▶ _TASK STATEMENT_
Every line below must be given again exactly.

▶ _INFORMATION_
(* ===== verification/ListingOutcomes.v ===== *)
(** * Categories and listings: what each request does, undisturbed

    A request that nobody overtakes, on every branch: publishing, drafting, editing,
    moderating and erasing.  [referenced] says that the accounts the rows name exist,
    as the foreign keys keep it: accounts are marked as deleted, never removed. *)

From Stdlib Require String.
From S2P Require Import Prelude JsNumber Text Money Ledger LedgerStore Pricing.
From S2P Require Import Columns Bookings AuditLog LocalTime CoreText Answers AnswersProofs UnitEconomics.
From S2P Require Import CatalogueStore ListingStore ListingRows Listings ListingProofs LedgerTheorems.

#[local] Open Scope string_scope.
#[local] Open Scope list_scope.
#[local] Open Scope Z_scope.

Import Money Pricing Attributes Transport Publication CatalogueDb ListingDb AuditDb.

#[local] Arguments findOwnedBy : simpl never.
#[local] Arguments find_by : simpl never.
#[local] Arguments on_db : simpl never.
#[local] Arguments on_rest : simpl never.

Section Outcomes.
Context {Ids : UuidSource} {Pg : PgTypes} {Order : DescOrder} {Enc : FieldEncryptor} {L : Luxon}.
Context {W : Type} {Ports : ListingPorts W}.

(** ** Rows and what is read of them *)
Definition names_known (known : string -> bool) (r : ListingRow) : Prop :=
  known (li_ownerId r) = true /\ forall m, li_moderatedById r = Some m -> known m = true.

▶ _PROBLEM SOLUTION_
(* ===== verification/ListingOutcomes.v ===== *)
(** * Categories and listings: what each request does, undisturbed

    A request that nobody overtakes, on every branch: publishing, drafting, editing,
    moderating and erasing.  [referenced] says that the accounts the rows name exist,
    as the foreign keys keep it: accounts are marked as deleted, never removed. *)

From Stdlib Require String.
From S2P Require Import Prelude JsNumber Text Money Ledger LedgerStore Pricing.
From S2P Require Import Columns Bookings AuditLog LocalTime CoreText Answers AnswersProofs UnitEconomics.
From S2P Require Import CatalogueStore ListingStore ListingRows Listings ListingProofs LedgerTheorems.

#[local] Open Scope string_scope.
#[local] Open Scope list_scope.
#[local] Open Scope Z_scope.

Import Money Pricing Attributes Transport Publication CatalogueDb ListingDb AuditDb.

#[local] Arguments findOwnedBy : simpl never.
#[local] Arguments find_by : simpl never.
#[local] Arguments on_db : simpl never.
#[local] Arguments on_rest : simpl never.

Section Outcomes.
Context {Ids : UuidSource} {Pg : PgTypes} {Order : DescOrder} {Enc : FieldEncryptor} {L : Luxon}.
Context {W : Type} {Ports : ListingPorts W}.

(** ** Rows and what is read of them *)
Definition names_known (known : string -> bool) (r : ListingRow) : Prop :=
  known (li_ownerId r) = true /\ forall m, li_moderatedById r = Some m -> known m = true.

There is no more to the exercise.